How to enable JIT?

R

Roedy Green


Interpreted mode is much slower than hotspot. I can't think a
situation where you would want to use it, unless you were tracking
down a bug in hotspot. You could prove it was hotspot's fault if the
program worked with -Xint.
--
Roedy Green Canadian Mind Products
http://mindprod.com

One path leads to despair and utter hopelessness. The other,
to total extinction. Let us pray we have the wisdom to choose correctly.
~ Woody Allen .
 
D

Dmitriy Melnik

Nowadays no problem. The compilers and optimisers are vastly improved.
Java is in theory a much easier language to optimise than C. It is
much harder to do things behind the compiler's back in Java.

When you optimise your algorithms, MEASURE them first to see where the
time is being chewed up. Seehttp://mindprod.com/jgloss/profiler.html
Always work on the current bottleneck.
Good advice. Also, MEASURE them afterward. Some apparent "optimizations" may
fail to help, even might make things slower.

Thanks, your help is immeasurable! You literally revitalized my
project! And mindprod.com seems to become a valuable source of
information for me.
 
J

Joshua Cranmer

Lew said:
My French isn't quite up to this. Je regrette.

I personally find technical writing easier to translate than normal
speech, because technical writing has a lot more cognates.

I'll not give a direct translation (too time-consuming to write), but
here's a rough guide to what's being said:

* Numerous hash functions exist, which are a fertile area of research
* A hash function needs extensive research to be declared sufficiently
good for practical use
* For better study, efficient implementations of new hash functions are
needed.

sphlib is a library containing C and Java implementations of several
hash functions, which is looking to fulfill these needs. More precisely,
the goals of sphlib are:
- contain efficient, portable code, reusable in different projects
- present a clear internal code easily modifiable for all to work on in
research
- present [1] a base of comparison of hash functions

[ Next paragraph talks about need for optimization ]

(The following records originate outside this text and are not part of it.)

Lemma batch_loop_step (texts : list str) (b : nat) (starts : list nat)
    (cur : list Candidate) :
  let run := batch_loop (b * BATCH_SIZE :: starts) texts cur in
  match SUMMARIZER (batch_of texts b) with
  | Raise e =>
      result_of run = Raise e ∧
      chunks_sent (calls_of run) = [batch_of texts b]
  | Return outs =>
      ∃ w, result_of (write_back (batch_of cur b) outs) = Return w ∧
           let next :=
             batch_loop starts texts
               (take (b * BATCH_SIZE) cur ++ w
                  ++ drop (b * BATCH_SIZE + BATCH_SIZE) cur) in
           result_of run = result_of next ∧
           chunks_sent (calls_of run)
             = batch_of texts b :: chunks_sent (calls_of next)
  end.
Proof.
  cbn zeta. cbn [batch_loop]. rewrite !slice_batch.
  assert (Hk : ∀ outs, oblivious
            (updated ← write_back (batch_of cur b) outs;
             batch_loop starts texts
               (take (b * BATCH_SIZE) cur ++ updated
                  ++ drop (b * BATCH_SIZE + BATCH_SIZE) cur))).
  { intros outs. apply oblivious_bind; [apply write_back_oblivious|].
    intros w. apply batch_loop_oblivious. }
  rewrite bind_result, bind_calls by done.
  change (result_of (call_SUMMARIZER (batch_of texts b)))
    with (SUMMARIZER (batch_of texts b)).
  change (calls_of (call_SUMMARIZER (batch_of texts b)))
    with [Summarize (batch_of texts b)].
  destruct (SUMMARIZER (batch_of texts b)) as [outs|e]; [|done].
  destruct (write_back_spec (batch_of cur b) outs) as (w & Hres & _ & _ & Hcalls).
  exists w. split; [done|].
  rewrite bind_result, bind_calls, Hres
    by (intros; apply batch_loop_oblivious).
  split; [done|]. unfold chunks_sent in *. simpl.
  by rewrite omap_app, Hcalls.
Qed.

(** The loop over the batches [b0 .. b0 + m - 1]: the chunks sent are the
    batches of the texts, in order, up to the first call that raises; and a
    run that returns has written back every batch and nothing else. *)
Lemma batch_loop_spec (texts : list str) (m : nat) :
  ∀ (b0 : nat) (cur : list Candidate),
    let run :=
      batch_loop (map (λ b, b * BATCH_SIZE) (seq b0 m)) texts cur in
    chunks_sent (calls_of run) `prefix_of` map (batch_of texts) (seq b0 m) ∧
    ∀ fin, result_of run = Return fin →
      chunks_sent (calls_of run) = map (batch_of texts) (seq b0 m) ∧
      length fin = length cur ∧
      (∀ b, b0 ≤ b < b0 + m → batch_written texts cur fin b) ∧
      (∀ j, j < b0 * BATCH_SIZE ∨ (b0 + m) * BATCH_SIZE ≤ j →
            fin !! j = cur !! j).
Proof.
  induction m as [|m IH]; intros b0 cur; cbn zeta.
  - simpl. split; [done|]. intros fin [= <-]. split_and!; try done.
    intros b Hb. lia.
  - cbn [seq map].
    pose proof (batch_loop_step texts b0
                  (map (λ b, b * BATCH_SIZE) (seq (S b0) m)) cur) as Hstep.
    cbn zeta in Hstep.
    destruct (SUMMARIZER (batch_of texts b0)) as [outs|e] eqn:Hsum.
    + destruct Hstep as (w & Hw & Hres & Hcalls).
      destruct (write_back_spec (batch_of cur b0) outs)
        as (w' & Hw' & Hlen & Hpos & _).
      rewrite Hw in Hw'. injection Hw' as <-.
      set (next := take (b0 * BATCH_SIZE) cur ++ w
                     ++ drop (b0 * BATCH_SIZE + BATCH_SIZE) cur) in *.
      destruct (IH (S b0) next) as [Hpre Hfin]. cbn zeta in Hpre, Hfin.
      rewrite Hres, Hcalls. split; [by apply prefix_cons|].
      intros fin Hret.
      destruct (Hfin fin Hret) as (Hall & Hlenf & Hrest & Hout).
      assert (Hnext_len : length next = length cur)
        by (apply splice_length; done).
      split_and!.
      * by rewrite Hall.
      * lia.
      * intros b Hb. destruct (decide (b = b0)) as [->|Hne].
        -- exists outs. split; [done|]. intros k c Hk Hc.
           rewrite Hout by lia. unfold next.
           rewrite (splice_lookup_in cur w b0 Hlen k Hk).
           apply Hpos. unfold batch_of.
           rewrite lookup_take_lt, lookup_drop by done. done.
        -- destruct (Hrest b ltac:(lia)) as (outs' & Hsum' & Hk').
           exists outs'. split; [done|]. intros k c Hk Hc. apply Hk'; [done|].
           unfold next. rewrite splice_lookup_out; [done|done|].
           right. unfold BATCH_SIZE in *. nia.
      * intros j Hj. rewrite Hout by lia. unfold next.
        apply splice_lookup_out; [done|]. lia.
    + destruct Hstep as [Hres Hcalls]. rewrite Hres, Hcalls.
      split; [apply prefix_cons, prefix_nil | done].
Qed.




Lemma batch_summarize_cons (c : Candidate) (cands : list Candidate) :
  batch_summarize (c :: cands)
  = batch_loop (map (λ b, b * BATCH_SIZE)
                    (seq 0 (n_batches (length (map truncated (c :: cands))))))
               (map truncated (c :: cands)) (c :: cands).
Proof. rewrite <- range_batches. reflexivity. Qed.

Lemma batch_summarize_returns (cands fin : list Candidate) (log : list Call) :
  (batch_summarize cands log).1 = Return fin →
  length fin = length cands ∧
  ∀ b, b < n_batches (length cands) →
       batch_written (map truncated cands) cands fin b.
Proof.
  intros Hret. destruct cands as [|c cands'].
  { injection Hret as <-. split; [done|]. intros b Hb.
    unfold n_batches in Hb. simpl in Hb. lia. }
  rewrite batch_summarize_cons, batch_loop_oblivious in Hret.
  simpl fst in Hret.
  destruct (batch_loop_spec (map truncated (c :: cands'))
              (n_batches (length (map truncated (c :: cands')))) 0
              (c :: cands')) as [_ Hfin].
  destruct (Hfin fin Hret) as (_ & Hlen & Hrest & _).
  split; [done|]. intros b Hb. apply Hrest.
  rewrite length_map. lia.
Qed.

Lemma written_fields (c c' : Candidate) (out : option (list N)) :
  written c out c' → idx c' = idx c ∧ truncated c' = truncated c.
Proof. by intros (Hi & Ht & _). Qed.

Lemma written_blank (c c' : Candidate) (o : list N) :
  blank o → written c (Some o) c' → summary_zh c' = [].
Proof.
  intros Hb (_ & _ & ->). unfold translated.
  by rewrite (strip_blank o Hb).
Qed.

(** Place by place: the candidate at [j] took the answer at the place
    [j mod 4] of the batch [j / 4]. *)
Lemma batch_summarize_pointwise (cands fin : list Candidate) (log : list Call) :
  (batch_summarize cands log).1 = Return fin →
  length fin = length cands ∧
  ∀ j c, cands !! j = Some c →
         ∃ outs c',
           SUMMARIZER (batch_of (map truncated cands) (j / BATCH_SIZE))
             = Return outs ∧
           fin !! j = Some c' ∧
           written c (outs !! (j mod BATCH_SIZE)) c'.
Proof.
  intros Hret. destruct (batch_summarize_returns cands fin log Hret)
    as [Hlen Hbatches].
  split; [done|]. intros j c Hj.
  pose proof (lookup_lt_Some _ _ _ Hj) as Hlt.
  pose proof (Nat.div_mod_eq j BATCH_SIZE) as Hdiv.
  pose proof (Nat.mod_upper_bound j BATCH_SIZE ltac:(done)) as Hmod.
  assert (Hb : j / BATCH_SIZE < n_batches (length cands)).
  { destruct (decide (j / BATCH_SIZE < n_batches (length cands))) as [|Hn];
      [done|].
    pose proof (proj1 (n_batches_le (length cands) (j / BATCH_SIZE))). lia. }
  destruct (Hbatches _ Hb) as (outs & Hsum & Hpos).
  assert (Hjeq : j / BATCH_SIZE * BATCH_SIZE + j mod BATCH_SIZE = j) by lia.
  specialize (Hpos (j mod BATCH_SIZE) c Hmod). rewrite Hjeq in Hpos.
  destruct (Hpos Hj) as (c' & Hc' & Hw). eauto.
Qed.

Lemma batch_summarize_idx (cands fin : list Candidate) (log : list Call) :
  (batch_summarize cands log).1 = Return fin →
  map idx fin = map idx cands.
Proof.
  intros Hret. destruct (batch_summarize_pointwise cands fin log Hret)
    as [Hlen Hpos].
  apply list_eq. intros j. rewrite !list_lookup_fmap.
  destruct (cands !! j) as [c|] eqn:Hj.
  - destruct (Hpos j c Hj) as (outs & c' & _ & -> & Hw).
    apply written_fields in Hw as [Hi _]. simpl. by rewrite Hi.
  - apply lookup_ge_None in Hj. rewrite lookup_ge_None_2 by lia. done.
Qed.




End Batches.

(** ** Merge *)

Section Merge.

Context {ext : External}.

Lemma add_run_oblivious (p : Paragraph) (t : str) (fmt : Run → Run) :
  oblivious (add_run p t fmt).
Proof.
  intros log. unfold result_of, calls_of, add_run.
  destruct (docx_run_text t); simpl; by rewrite app_nil_r.
Qed.

Lemma add_run_result (p : Paragraph) (t : str) (fmt : Run → Run) :
  result_of (add_run p t fmt) =
    match docx_run_text t with
    | Return stored => Return (mkParagraph (runs p ++ [fmt (new_run stored)]))
    | Raise e => Raise e
    end.
Proof. unfold result_of, add_run. by destruct (docx_run_text t). Qed.

Lemma add_run_calls (p : Paragraph) (t : str) (fmt : Run → Run) :
  calls_of (add_run p t fmt) = [].
Proof. unfold calls_of, add_run. by destruct (docx_run_text t). Qed.

Ltac oblivious_steps :=
  repeat first
    [ apply oblivious_ret
    | apply add_run_oblivious
    | apply translate_en2zh_oblivious
    | apply oblivious_bind; [|intros ?]
    | match goal with
      | |- oblivious (if ?b then _ else _) => destruct b
      | |- oblivious (match ?x with Some _ => _ | None => _ end) => destruct x
      end ].

Lemma annotate_oblivious (m : gmap nat str) (i : nat) (p : Paragraph) :
  oblivious (annotate m i p).
Proof. unfold annotate. oblivious_steps. Qed.

Lemma annotate_blank (m : gmap nat str) (i : nat) (p : Paragraph)
    (log : list Call) :
  blank (text p) → annotate m i p log = (Return p, log).
Proof. intros Hb%strip_blank. unfold annotate. by rewrite Hb. Qed.

Lemma stored_runs_app (a b : list (str * bool)) :
  stored_runs (a ++ b) =
    match stored_runs a with
    | Raise e => Raise e
    | Return ra =>
        match stored_runs b with
        | Return rb => Return (ra ++ rb)
        | Raise e => Raise e
        end
    end.
Proof.
  induction a as [|[t bold] a IH]; simpl.
  - by destruct (stored_runs b).
  - destruct (docx_run_text t) as [stored|e]; [|done]. rewrite IH.
    destruct (stored_runs a) as [ra|e]; [|done].
    by destruct (stored_runs b).
Qed.

Lemma stored_runs_returns (reqs : list (str * bool)) :
  (∃ rs, stored_runs reqs = Return rs) ↔ Forall storable (map fst reqs).
Proof.
  induction reqs as [|[t bold] reqs IH]; simpl.
  - split; [constructor | by eexists].
  - rewrite Forall_cons, <- IH. unfold storable.
    destruct (docx_run_text t) as [stored|e].
    + destruct (stored_runs reqs) as [rs|e']; split.
      * intros _. split; by eexists.
      * intros _. by eexists.
      * by intros (rs & ?).
      * by intros (_ & rs & ?).
    + split; [by intros (rs & ?) | by intros ((stored & ?) & _)].
Qed.

Lemma stored_runs_raises (reqs : list (str * bool)) (e : exn) :
  stored_runs reqs = Raise e →
  ∃ t, t ∈ map fst reqs ∧ docx_run_text t = Raise e.
Proof.
  induction reqs as [|[t bold] reqs IH]; simpl; [done|].
  destruct (docx_run_text t) as [stored|e0] eqn:Ht.
  - destruct (stored_runs reqs) as [rs|e1]; [done|]. intros [= ->].
    destruct (IH eq_refl) as (t' & Hin & Ht'). exists t'.
    split; [by right | done].
  - intros [= ->]. exists t. split; [by left | done].
Qed.

(** What the body of the loop makes of a paragraph: the runs the library
    makes of the requests come after the runs the paragraph has, and the
    exception of the library is not caught. *)
Lemma annotate_outcome (m : gmap nat str) (i : nat) (p : Paragraph) :
  result_of (annotate m i p) =
    match stored_runs (run_requests m i p) with
    | Return rs => Return (mkParagraph (runs p ++ rs))
    | Raise e => Raise e
    end.
Proof.
  unfold annotate, run_requests. cbv zeta.
  destruct (decide (strip (text p) = [])) as [Htxt|Htxt].
  { rewrite Htxt. simpl. destruct p. simpl. by rewrite app_nil_r. }
  rewrite (proj2 (truthy_true (strip (text p)))) by done.
  simpl negb. cbv iota.
  rewrite bind_result by (intros; oblivious_steps).
  rewrite translate_en2zh_translated.
  rewrite bind_result by (intros; oblivious_steps).
  rewrite stored_runs_app.
  set (zh := translated (strip (text p))).
  assert (Htail : ∀ q : Paragraph,
    result_of
      (match m !! i with
       | Some s =>
           if truthy s
           then add_run q (SUMMARY_LABEL ++ s) (λ r, set_yahei r true 11)
           else mret q
       | None => mret q
       end) =
    match stored_runs
            (match m !! i with
             | Some s =>
                 if decide (s = []) then [] else [(SUMMARY_LABEL ++ s, true)]
             | None => []
             end) with
    | Return rb => Return (mkParagraph (runs q ++ rb))
    | Raise e => Raise e
    end).
  { intros [rs]. destruct (m !! i) as [s|]; simpl.
    2:{ by rewrite app_nil_r. }
    destruct (decide (s = [])) as [->|Hs]; simpl.
    { by rewrite app_nil_r. }
    rewrite (proj2 (truthy_true s)) by done. rewrite add_run_result.
    by destruct (docx_run_text _). }
  destruct (decide (zh = [])) as [Hzh|Hzh].
  - rewrite Hzh. simpl truthy. cbv iota. rewrite ret_result, Htail. simpl.
    by destruct (stored_runs _).
  - rewrite (proj2 (truthy_true zh)) by done. rewrite add_run_result. simpl.
    destruct (docx_run_text _) as [stored|e]; [|done].
    rewrite Htail. simpl runs.
    destruct (stored_runs _) as [rb|e]; [|done].
    by rewrite <- app_assoc.
Qed.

C was chosen because it combines good possibilities to optimize with a
certain portability; it's also widely used on PCs and servers, and other
languages have the ability to call C code.

Java was chosen as a representative of virtual machine languages; sphlib
uses Java in part to get a better holistic view of hash function
performance, since C can't measure how they work on virtual machines.

[ Discussion of sphlib being free (libre) [2] software ]

Again, this was merely a rough, quick translation. I'm inferring some of
the translations from context, so they may be incorrectly translated,
but this should be sufficient.

[1] I'm not sure of my translation of "incarner", but I don't want to
get my dictionary out right now.
[2] It is literally "logiciel libre." Nice Romance languages,
distinguishing between libre and gratis without needing parentheses :)
 
L

Lew

According to Lew:
Thomas said:
French government gave money, hence French government got report in
French. Bandwidth measures are numbers, hence "international".

How nice for the French government. Doesn't help me at all, though.
The second link contains the code and a README file in English. The code

But not a link in English to those things.
includes optimized implementations of some hash functions (33 variants)
in both C and Java, along with the benchmarking framework, which
includes the necessary warmup.

Well, I was rather hoping that you'd report the results of *your* tests, but
so be it. Thanks anyway.

I'm finding that the language barrier interferes with my ability to find the
appropriate download links. If you feel like actually answering my questions,
I will be glad to see those answers.
 
A

Arne Vajhøj

Lew said:
My French isn't quite up to this. Je regrette.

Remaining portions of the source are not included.